## WORK ORDER
Report the number of lines in the records below that contain the word "script", and nothing more.

************

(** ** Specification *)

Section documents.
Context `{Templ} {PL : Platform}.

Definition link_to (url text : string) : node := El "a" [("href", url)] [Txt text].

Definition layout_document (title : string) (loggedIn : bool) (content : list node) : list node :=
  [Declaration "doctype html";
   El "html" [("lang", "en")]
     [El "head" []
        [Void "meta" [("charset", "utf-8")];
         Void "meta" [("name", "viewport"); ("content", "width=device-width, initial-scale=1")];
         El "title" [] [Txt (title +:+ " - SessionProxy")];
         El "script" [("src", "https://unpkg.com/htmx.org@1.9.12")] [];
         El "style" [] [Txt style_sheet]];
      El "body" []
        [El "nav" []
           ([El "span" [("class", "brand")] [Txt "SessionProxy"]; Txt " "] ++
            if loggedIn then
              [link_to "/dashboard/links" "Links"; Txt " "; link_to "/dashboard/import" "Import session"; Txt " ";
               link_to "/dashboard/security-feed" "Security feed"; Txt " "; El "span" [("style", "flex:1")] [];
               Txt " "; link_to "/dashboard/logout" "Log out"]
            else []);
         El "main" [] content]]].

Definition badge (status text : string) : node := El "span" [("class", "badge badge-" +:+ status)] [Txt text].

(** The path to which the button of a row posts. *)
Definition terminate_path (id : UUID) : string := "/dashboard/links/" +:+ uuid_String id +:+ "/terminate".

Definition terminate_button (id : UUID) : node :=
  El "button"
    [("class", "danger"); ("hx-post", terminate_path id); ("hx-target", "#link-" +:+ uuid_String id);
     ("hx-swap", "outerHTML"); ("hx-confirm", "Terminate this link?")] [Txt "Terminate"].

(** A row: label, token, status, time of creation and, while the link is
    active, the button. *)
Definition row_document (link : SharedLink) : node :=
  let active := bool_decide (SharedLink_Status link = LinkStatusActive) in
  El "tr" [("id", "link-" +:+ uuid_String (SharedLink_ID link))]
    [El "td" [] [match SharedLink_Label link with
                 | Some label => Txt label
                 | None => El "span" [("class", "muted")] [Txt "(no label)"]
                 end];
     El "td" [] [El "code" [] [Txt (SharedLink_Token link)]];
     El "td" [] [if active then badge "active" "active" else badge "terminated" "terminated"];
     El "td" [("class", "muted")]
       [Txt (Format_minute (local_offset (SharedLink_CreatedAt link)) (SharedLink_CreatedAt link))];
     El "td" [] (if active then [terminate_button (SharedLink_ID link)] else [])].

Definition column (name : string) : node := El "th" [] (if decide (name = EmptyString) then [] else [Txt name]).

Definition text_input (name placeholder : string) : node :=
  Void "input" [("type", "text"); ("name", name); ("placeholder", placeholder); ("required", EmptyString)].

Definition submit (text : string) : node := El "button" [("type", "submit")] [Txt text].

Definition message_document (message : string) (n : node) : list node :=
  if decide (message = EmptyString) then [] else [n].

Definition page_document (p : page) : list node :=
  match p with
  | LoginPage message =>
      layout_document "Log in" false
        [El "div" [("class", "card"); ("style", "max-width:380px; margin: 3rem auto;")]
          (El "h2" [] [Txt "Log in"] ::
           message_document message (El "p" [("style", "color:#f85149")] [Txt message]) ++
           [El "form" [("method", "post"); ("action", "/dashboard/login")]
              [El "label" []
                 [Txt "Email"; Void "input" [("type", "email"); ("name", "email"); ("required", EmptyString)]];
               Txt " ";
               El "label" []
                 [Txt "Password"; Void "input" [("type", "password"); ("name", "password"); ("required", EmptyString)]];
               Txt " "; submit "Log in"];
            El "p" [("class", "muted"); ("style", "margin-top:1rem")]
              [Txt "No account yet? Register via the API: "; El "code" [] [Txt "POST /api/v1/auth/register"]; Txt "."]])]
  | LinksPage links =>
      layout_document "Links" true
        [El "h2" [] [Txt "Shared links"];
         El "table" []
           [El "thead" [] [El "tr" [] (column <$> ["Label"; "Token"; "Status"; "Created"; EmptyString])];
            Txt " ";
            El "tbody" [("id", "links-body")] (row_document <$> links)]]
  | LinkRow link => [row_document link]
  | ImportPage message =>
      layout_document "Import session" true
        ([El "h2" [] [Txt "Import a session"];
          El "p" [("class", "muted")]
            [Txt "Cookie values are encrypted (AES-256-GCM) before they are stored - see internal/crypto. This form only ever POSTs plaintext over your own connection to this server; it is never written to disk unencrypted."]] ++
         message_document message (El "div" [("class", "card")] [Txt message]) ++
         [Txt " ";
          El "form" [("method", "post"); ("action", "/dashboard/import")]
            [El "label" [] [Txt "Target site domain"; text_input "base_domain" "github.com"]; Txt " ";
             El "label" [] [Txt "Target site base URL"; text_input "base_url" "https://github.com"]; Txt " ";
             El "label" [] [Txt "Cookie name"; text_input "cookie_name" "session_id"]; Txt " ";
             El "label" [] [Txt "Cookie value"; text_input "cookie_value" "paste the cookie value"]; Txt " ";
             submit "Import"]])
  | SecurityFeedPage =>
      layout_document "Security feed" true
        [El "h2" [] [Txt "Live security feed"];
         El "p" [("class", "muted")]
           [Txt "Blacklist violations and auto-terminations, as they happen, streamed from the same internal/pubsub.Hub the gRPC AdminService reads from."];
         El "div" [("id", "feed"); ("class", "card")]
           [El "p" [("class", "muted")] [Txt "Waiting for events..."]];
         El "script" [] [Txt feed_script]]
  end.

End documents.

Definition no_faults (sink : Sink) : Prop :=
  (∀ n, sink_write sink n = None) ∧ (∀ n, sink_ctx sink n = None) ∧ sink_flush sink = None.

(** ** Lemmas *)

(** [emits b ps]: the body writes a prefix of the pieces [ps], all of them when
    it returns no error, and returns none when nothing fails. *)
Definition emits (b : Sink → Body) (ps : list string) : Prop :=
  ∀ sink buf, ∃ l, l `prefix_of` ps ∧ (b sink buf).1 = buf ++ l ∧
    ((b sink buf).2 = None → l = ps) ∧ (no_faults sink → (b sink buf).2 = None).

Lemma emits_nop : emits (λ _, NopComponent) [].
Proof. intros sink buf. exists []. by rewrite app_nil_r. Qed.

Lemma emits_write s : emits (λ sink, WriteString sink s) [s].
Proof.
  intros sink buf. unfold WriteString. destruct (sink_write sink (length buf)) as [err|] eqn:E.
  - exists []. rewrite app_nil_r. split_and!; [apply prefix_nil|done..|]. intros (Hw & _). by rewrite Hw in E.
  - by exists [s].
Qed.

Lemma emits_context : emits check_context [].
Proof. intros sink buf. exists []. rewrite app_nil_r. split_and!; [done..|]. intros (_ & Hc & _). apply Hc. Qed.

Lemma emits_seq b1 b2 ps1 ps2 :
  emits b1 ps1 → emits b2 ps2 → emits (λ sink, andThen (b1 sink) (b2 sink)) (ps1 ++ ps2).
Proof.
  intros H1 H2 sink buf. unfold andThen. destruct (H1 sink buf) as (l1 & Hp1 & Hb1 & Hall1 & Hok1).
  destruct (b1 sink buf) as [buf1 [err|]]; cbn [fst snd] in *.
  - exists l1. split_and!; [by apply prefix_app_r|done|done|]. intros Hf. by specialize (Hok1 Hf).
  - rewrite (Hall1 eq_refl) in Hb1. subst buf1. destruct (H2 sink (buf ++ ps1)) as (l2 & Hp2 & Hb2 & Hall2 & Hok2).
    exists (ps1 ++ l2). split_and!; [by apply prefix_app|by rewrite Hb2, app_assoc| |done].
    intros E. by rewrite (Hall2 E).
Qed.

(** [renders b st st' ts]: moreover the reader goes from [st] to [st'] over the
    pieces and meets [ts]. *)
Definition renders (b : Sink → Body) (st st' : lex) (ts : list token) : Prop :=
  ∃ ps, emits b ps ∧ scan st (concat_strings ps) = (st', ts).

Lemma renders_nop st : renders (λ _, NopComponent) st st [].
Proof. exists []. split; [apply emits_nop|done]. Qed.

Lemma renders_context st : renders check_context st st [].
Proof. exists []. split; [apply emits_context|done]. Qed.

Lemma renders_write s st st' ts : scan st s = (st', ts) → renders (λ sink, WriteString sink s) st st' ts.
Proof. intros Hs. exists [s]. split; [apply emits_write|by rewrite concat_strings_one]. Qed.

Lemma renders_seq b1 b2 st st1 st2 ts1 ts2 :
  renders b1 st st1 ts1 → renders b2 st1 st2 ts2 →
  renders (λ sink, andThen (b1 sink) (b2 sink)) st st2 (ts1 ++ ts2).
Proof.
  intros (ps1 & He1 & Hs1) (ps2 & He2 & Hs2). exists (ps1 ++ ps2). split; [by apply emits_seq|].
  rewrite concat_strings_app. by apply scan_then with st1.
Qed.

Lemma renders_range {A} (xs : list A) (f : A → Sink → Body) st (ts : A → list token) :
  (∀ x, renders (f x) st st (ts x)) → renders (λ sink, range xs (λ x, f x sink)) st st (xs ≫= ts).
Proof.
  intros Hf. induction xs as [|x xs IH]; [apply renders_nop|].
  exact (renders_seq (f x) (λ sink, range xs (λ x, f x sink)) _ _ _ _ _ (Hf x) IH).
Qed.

************

## RESPONSE FOR THIS EXERCISE
2